RECORDS SUPPLIED:
(* ===== verification/Phases.v ===== *)
(** * The phases of a transaction (internal/corazawaf/transaction.go, waf.go)

    Creation of a transaction from the WAF's pool, the five phases, the
    functions that feed bodies, and the return of the transaction to the
    pool.  The results of the fallible functions are values: the interruption
    a caller sees, the number of bytes taken and the error. *)

From stdpp Require Import options.
From Stdlib Require Import Strings.Byte.
From S2P Require Import Prelude GoLib GoTime HttpParse Variables Types Collections BodyBuffer.
From S2P Require Import Transaction Macro Rule TransactionOps Actions RuleEval RuleGroup.
From S2P Require Import BodyProcessors.
Import types.

Inductive PhaseErr :=
| ErrOverflow
| ErrBuf (e : BufErr)
| ErrShortWrite
| ErrReader
| ErrInvalidProcessor.

#[global] Instance PhaseErr_eq_dec : EqDecision PhaseErr.
Proof. solve_decision. Defined.

(** An [io.Reader] of a connector: the chunks its calls of [Read] return, how
    it ends, and its length if it is a [ByteLenger]. *)
Record io_Reader := mkIoReader {
  rd_Len : option Z;
  rd_chunks : list gostring;
  rd_fails : bool;
}.

(** [Read] with a slice of [n] bytes: the bytes, whether an error came, the
    remaining chunks. *)
Definition chunk_read (chunks : list gostring) (n : nat) : gostring * bool * list gostring :=
  match chunks with
  | [] => ([], true, [])
  | c :: cs => (take n c, false, if bool_decide (drop n c = []) then cs else drop n c :: cs)
  end.

Section phases.
Context `{GoUnicode} `{MapOrder} `{StringData} `{LocalZone}.
(** [environment.HasAccessToFS]. *)
Context (HasAccessToFS : bool).
(** [bodyprocessors.GetBodyProcessor]: the registry, by lower case name. *)
Context (processors : gostring -> option BodyProcessor).
(* ===== verification/RuleProps.v ===== *)
(** * Properties of rules, actions and targets *)

From stdpp Require Import options.
From Stdlib Require Import Strings.Byte.
From S2P Require Import Prelude GoLib HttpParse Variables Types Collections BodyBuffer.
From S2P Require Import Transaction Macro Rule TransactionOps Actions RuleEval EvalFacts.
From S2P Require Import RuleGroup Examples.
Import types.

(** ** Actions *)

Section actions.
Context `{GoUnicode} `{MapOrder} `{StringData}.

Lemma MatchRule_records w r mds tx :
  exists tx' mr, MatchRule w r mds tx = Ok (tt, tx') /\ interruption tx' = interruption tx /\
    matchedRules tx' = matchedRules tx ++ [mr] /\ Rule_ mr = meta r /\ MatchedDatas_ mr = mds.
Proof.
  unfold MatchRule, getSingle, setSingle, bind, gets, modify. cbn [obind fst snd].
  destruct (Audit r); cbn [ret obind fst snd];
    match goal with |- context [if ?b then (fun _ => _) else _] => destruct b end;
    cbn [ret obind fst snd]; destruct (ErrorLogCb w && Log r); cbn [ret obind fst snd];
    (eexists _, _; split; [reflexivity|]; split_and!; reflexivity).
Qed.


(** [setvar:key=+m] adds to a numeric variable with the machine's 64-bit
    arithmetic, and [=-m] subtracts; a variable that is not set counts as
    zero; all other variables keep their values. *)
Theorem setvar_does_arithmetic c key n m k' :
  in_int64 n -> in_int64 m -> (Map_Get c key = [Strconv.Itoa n] \/ (Map_Get c key = [] /\ n = 0)) ->
  let plus := setvar_update false key ("+"%byte :: Strconv.Itoa m) c in
  let minus := setvar_update false key ("-"%byte :: Strconv.Itoa m) c in
  Map_Get plus key = [Strconv.Itoa (wrap64 (n + m))] /\
  Map_Get minus key = [Strconv.Itoa (wrap64 (n - m))] /\
  (norm c key <> norm c k' -> Map_Get plus k' = Map_Get c k' /\ Map_Get minus k' = Map_Get c k').
Proof.
  intros Hn Hm Hc.
  assert (exists a s, Strconv.Itoa m = a :: s) as (a & s & Es).
  { unfold Strconv.Itoa. case_match; [by eexists _, _|apply Strconv.dec_cons]. }
  assert ((if bool_decide (default [] (head (Map_Get c key)) = []) then (0, None)
           else Strconv.Atoi (default [] (head (Map_Get c key)))) = (n, None)) as Hcur.
  { destruct Hc as [->|[-> ->]]; [|done]. simpl.
    case_bool_decide as E; [|by apply Strconv.Atoi_Itoa].
    pose proof (Strconv.Atoi_Itoa n Hn) as Ha. rewrite E in Ha. done. }
  assert (forall op, op = "+"%byte \/ op = "-"%byte ->
    setvar_update false key (op :: Strconv.Itoa m) c =
    Map_Set c key [Strconv.Itoa (wrap64 (if bool_decide (op = "+"%byte) then n + m else n - m))])
    as Hop.
  { intros op Hop. unfold setvar_update. rewrite Hcur, (Strconv.Atoi_Itoa m Hm), Es.
    destruct Hop as [->| ->]; reflexivity. }
  rewrite !Hop by auto. cbn [bool_decide]. rewrite !Map_Get_Set. rewrite !decide_True by done.
  rewrite bool_decide_eq_true_2, bool_decide_eq_false_2 by done. split_and!; [done|done|].
  intros Hk. by rewrite !decide_False.
Qed.

(** The documented form [setvar:TX.name], without a value, is accepted
    when the rule is read, but the action it makes dereferences a macro that
    was never set: evaluating it panics, in every transaction. *)
Theorem setvar_without_value_panics t r w tx s :
  s <> [] -> no_open s = true -> "="%byte ∉ s -> Strings.TrimSpace s <> [] ->
  exists a, setvar_Init t r (lit "TX." ++ s) = inl (r, a, t) /\ action_Evaluate w r a tx = Panic.
Proof.
  intros Hs Ho He Ht.
  exists (setvarFn (Some (mkMacro s [text_token s])) None variables.TX false). split.
  - change (lit "TX." ++ s) with ("T"%byte :: "X"%byte :: "."%byte :: s).
    cbn [setvar_Init]. rewrite bool_decide_eq_false_2 by done.
    rewrite (Strings.Cut_none _ "="%byte) by set_solver.
    change ("T"%byte :: "X"%byte :: "."%byte :: s) with (lit "TX" ++ "."%byte :: s).
    rewrite (Strings.Cut_app (lit "TX") s "."%byte) by (apply (bool_decide_unpack _); reflexivity).
    rewrite bool_decide_eq_true_2 by (vm_compute; reflexivity). cbn [negb].
    rewrite bool_decide_eq_false_2 by done.
    assert (variables.Parse (lit "TX") = Some variables.TX) as -> by (vm_compute; reflexivity).
    pose proof (compile_go_tokens [text_token s] x00 []) as Hc.
    assert (print_tokens [text_token s] = s) as Hp by (unfold print_tokens; simpl; apply app_nil_r).
    rewrite Hp in Hc. unfold NewMacro. rewrite Hc by (constructor; by exists s). by destruct s.
  - done.
Qed.

(** [ctl] cannot change how a body is read once its phase has passed: after
    the request headers phase it leaves request body access, limit and
    processor alone, and after the response headers phase those of the
    response. *)
Theorem ctl_is_late w act value col colKey tx :
  (act ∈ [ctlRequestBodyAccess; ctlRequestBodyLimit; ctlRequestBodyProcessor] /\
   PhaseRequestHeaders < lastPhase tx) \/
  (act ∈ [ctlResponseBodyAccess; ctlResponseBodyLimit; ctlResponseBodyProcessor] /\
   PhaseResponseHeaders < lastPhase tx) ->
  ctl_Evaluate w act value col colKey tx = Ok (tt, tx).
Proof.
  intros [[Hin Hl]|[Hin Hl]]; set_unfold in Hin; destruct_or! Hin; subst act;
    unfold ctl_Evaluate, bind, gets; cbn [obind fst snd];
    by rewrite (proj2 (Z.leb_gt _ _)).
Qed.
End actions.

(** ** Targets *)

Section targets.
Context `{GoUnicode} `{MapOrder} `{StringData}.

(** A target that [ctl:ruleRemoveTargetById] removed is never inspected:
    after the removal of a key of a variable from a rule, no value that the
    rule's operator gets from that variable has the key, in any case. *)
Theorem removed_target_is_not_inspected i v key rv tx tx1 values tx2 :
  rv_Variable rv = v -> rv_Count rv = false ->
  RemoveRuleTargetByID i v key tx = Ok (tt, tx1) ->
  GetField (add_exceptions (default [] (ruleRemoveTargetByID tx1 !! i)) rv) tx1 = Ok (values, tx2) ->
  Forall (fun m => Strings.ToLower (Key_ m) <> Strings.ToLower key) values.
Proof.
  intros Hv Hc E1.
  assert (exists l, default [] (ruleRemoveTargetByID tx1 !! i) =
    l ++ [mkRuleVariableParams false v None key []]) as [l ->].
  { injection E1 as <-. eexists. simpl. by rewrite lookup_insert_eq. }
  set (ecol := l ++ _). clear E1.
  assert (mkException key None ∈ rv_Exceptions (add_exceptions ecol rv)) as Hin.
  { unfold add_exceptions. simpl. apply elem_of_app. right. apply list_elem_of_fmap.
    exists (mkRuleVariableParams false v None key []). split; [done|].
    apply list_elem_of_In, filter_In. split; [|by apply bool_decide_eq_true].
    apply list_elem_of_In. unfold ecol. set_solver. }
  unfold GetField, bind, gets. cbn [obind fst snd].
  destruct (Collection_of _ _) as [col|]; [|by intros [= <- _]].
  cbn [obind fst snd modify]. change (rv_Count (add_exceptions ecol rv)) with (rv_Count rv).
  rewrite Hc. intros [= <- _]. apply Forall_forall. intros m Hm.
  apply filter_In in Hm as [_ Hm].
  intros E. unfold excluded in Hm.
  apply negb_true_iff in Hm. rewrite <- not_true_iff_false in Hm. apply Hm.
  apply existsb_exists. exists (mkException key None). split; [by apply list_elem_of_In|].
  unfold is_exception. simpl. by apply bool_decide_eq_true.
Qed.

End targets.

(** ** The transformation cache *)

Section cache.
Context `{GoUnicode} `{MapOrder} `{StringData}.

(** The values that a sequence of calls of [transformArg] returns. *)
Fixpoint transform_calls (l : list (Rule * MatchData * nat)) : M (list gostring) :=
  match l with
  | [] => ret []
  | (r, arg, i) :: l =>
    let! v := transformArg r arg i in
    let! vs := transform_calls l in
    ret (fst v :: vs)
  end.

Definition call_value (c : Rule * MatchData * nat) : gostring * list gostring :=
  let '(r, arg, _) := c in executeTransformations r (Value_ arg).
Definition directiveSecResponseBodyLimit : directive :=
  with_opts (fun opts =>
    let* limit := plift (to_number (Strconv.ParseInt opts 64)) in
    set_WAF (fun w => w <| w_ResponseBodyLimit := limit |>)).

Definition directiveSecRequestBodyLimitAction : directive :=
  let* o := pget in
  let* a := plift (limit_action (Opts o)) in
  set_WAF (fun w => w <| RequestBodyLimitAction := a |>).

Definition directiveSecRequestBodyInMemoryLimit : directive :=
  with_opts (fun opts =>
    let* limit := plift (to_number (Strconv.ParseInt opts 64)) in
    set_WAF (fun w => w <| requestBodyInMemoryLimit := Some limit |>)).

Definition directiveSecRemoteRulesFailAction : directive :=
  with_opts (fun opts =>
    if bool_decide (Strings.ToLower opts = lit "abort")
    then set_WAF (fun w => w <| AbortOnRemoteRulesFail := true |>)
    else if bool_decide (Strings.ToLower opts = lit "warn")
    then set_WAF (fun w => w <| AbortOnRemoteRulesFail := false |>)
    else pfail ErrUnknownOption).

Definition directiveSecRemoteRules : directive := pfail ErrNotImplemented.

Definition directiveSecSensorID : directive :=
  with_opts (fun opts => set_WAF (fun w => w <| SensorID := opts |>)).

Definition set_Parser (f : ParserConfig -> ParserConfig) : directive :=
  let* o := pget in pput (o <| do_Parser := f (do_Parser o) |>).

Definition directiveSecDefaultAction : directive :=
  with_opts (fun opts =>
    set_Parser (fun c => c <| RuleDefaultActions := RuleDefaultActions c ++ [opts] |>
                           <| HasRuleDefaultActions := true |>)).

TASK ITEM: Check each line of the entries, and copy the ones that contain "BodyBuffer".

RESULT OF THIS EXERCISE:
From S2P Require Import Prelude GoLib GoTime HttpParse Variables Types Collections BodyBuffer.
From S2P Require Import Prelude GoLib HttpParse Variables Types Collections BodyBuffer.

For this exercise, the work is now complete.